The tribes sued under the Religious Freedom Restoration Act, which had never before been applied to Native American sacred sites. Rosenblatt ruled they had not shown through “objective evidence” how snow-making would specifically "interfere with or inhibit any religious practice."
But Judge William A. Fletcher, writing for the 9th Circuit, quoted the testimony of tribal medicine men extensively. To three Navajo practitioners, he said,
the contamination [of the Peaks] is not literal in the sense that a scientist would use the term. Rather, the contamination represents the poisoning of a living being.
The trial judge also bought into the government's argument that federal control over other land which tribes consider sacred, including the Grand Canyon and Mt. Rushmore, could be imperiled if the plaintiffs prevailed.
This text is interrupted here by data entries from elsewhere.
Lemma run_count (calls : list call) (b : t) (w : W) :
  operationCount (fst (snd (run calls b w)))
  = operationCount b + Z.of_nat (List.length calls)
  /\ maxOperations (fst (snd (run calls b w))) = maxOperations b
  /\ name (fst (snd (run calls b w))) = name b.
Proof.
  revert b w. induction calls as [| [fn fb] rest IH]; intros b w.
  - cbn. repeat split; lia.
  - cbn [run].
    pose proof (execute_count fn fb b w) as (Hc & Hm & Hn).
    destruct (execute fn fb b w) as [r [b' w']]. cbn in Hc, Hm, Hn.
    specialize (IH b' w'). destruct (run rest b' w') as [rs s].
    cbn in *. destruct IH as (IHc & IHm & IHn).
    rewrite IHc, IHm, IHn, Hc, Hm, Hn. repeat split; lia.
Qed.

Lemma run_keeps_tripped (calls : list call) (b : t) (w : W) :
  isTripped b = true -> isTripped (fst (snd (run calls b w))) = true.
Proof.
  revert b w. induction calls as [| [fn fb] rest IH]; intros b w Hb.
  - exact Hb.
  - cbn [run].
    pose proof (execute_keeps_tripped fn fb b w Hb) as Hk.
    destruct (execute fn fb b w) as [r [b' w']]. cbn in Hk.
    specialize (IH b' w' Hk). destruct (run rest b' w') as [rs s]. exact IH.
Qed.

(** C7.  On a breaker with budget [N] that is fresh or was just reset,
    consider the call number [i] (the calls [earlier] came before it).
    While [i <= N] the call runs [fn] and hands back what [fn] gave
    (result or exception, and [fn]'s effects).  Once [i > N], [fn] is
    not run: the result and effects are the fallback's when there is
    one, and otherwise the call throws the circuit-breaker error
    carrying the breaker's name, [N] and [i], with no effect; the
    breaker is then tripped.  A throwing [fn] trips the breaker as
    well, a tripped breaker stays tripped through any [later] calls,
    and [reset] clears both the flag and the count. *)
Theorem circuit_breaker_budget (b0 : t) (earlier later : list call)
        (fn : cb) (fallback : option cb) (w0 : W) :
  let N := maxOperations b0 in
  let i := Z.of_nat (List.length earlier) + 1 in
  let before := snd (run earlier (reset b0) w0) in
  let out := execute fn fallback (fst before) (snd before) in
  let after := fst (snd out) in
  (i <= N -> (fst out, snd (snd out)) = fn (snd before))
  /\ (N < i ->
      getTripped after = true
      /\ match fallback with
         | Some fb => (fst out, snd (snd out)) = fb (snd before)
         | None => fst out = Throw (CircuitBreakerError (name b0) N i)
                   /\ snd (snd out) = snd before
         end)
  /\ (forall err, i <= N -> fst (fn (snd before)) = Throw err -> getTripped after = true)
  /\ (getTripped after = true ->
      getTripped (fst (snd (run later after (snd (snd out))))) = true)
  /\ getTripped (reset after) = false
  /\ getOperationCount (reset after) = 0.
Proof.
  intros N i before out after.
  pose proof (run_count earlier (reset b0) w0) as (Hc & Hm & Hn).
  fold before in Hc, Hm, Hn. cbn in Hc, Hm, Hn.
  assert (Hcmp : (maxOperations (fst before) <? operationCount (fst before) + 1)
                 = (N <? i)).
  { rewrite Hm, Hc. subst N i. f_equal; lia. }
  subst out after. unfold execute. cbn -[Z.ltb].
  rewrite Hcmp.
  split; [| split; [| split; [| split; [| split]]]].
  - intros Hi. apply Z.ltb_ge in Hi. rewrite Hi.
    destruct (fn (snd before)) as [[v | err] w']; reflexivity.
  - intros Hi. apply Z.ltb_lt in Hi. rewrite Hi.
    destruct fallback as [fb |].
    + destruct (fb (snd before)); split; reflexivity.
    + cbn. rewrite Hn, Hm, Hc. subst N i. repeat split.
  - intros err Hi Hthrow. apply Z.ltb_ge in Hi. rewrite Hi.
    destruct (fn (snd before)) as [[v | err'] w']; cbn in *;
      [discriminate | reflexivity].
  - apply run_keeps_tripped.
  - reflexivity.
  - reflexivity.
Qed.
Government lawyers cited Lyng v. Northwest Indian Cemetery Assn., 485 U.S. 439 (1988), in which the Supreme Court warned that a challenge by California tribal members to a road-construction project might lead to the exclusion of “all human activity but their own from sacred areas of the public lands.”
That case was not applicable to the Snowbowl project, Fletcher said, in part because the tribes which hold the San Francisco Peaks sacred were only objecting to an expansion of an existing human activity. If the tribes, he concluded,
do not have a valid RFRA claim in this case, we are unable to see how any Native American plaintiff can ever have a successful RFRA claim based on beliefs and practices tied to land that they hold sacred.
Rosenblatt's opinion made On Point's list of the Ten Worst Judicial Decisions of 2006. The 9th Circuit's reversal may well appear on this year's list of the Ten Best Decisions.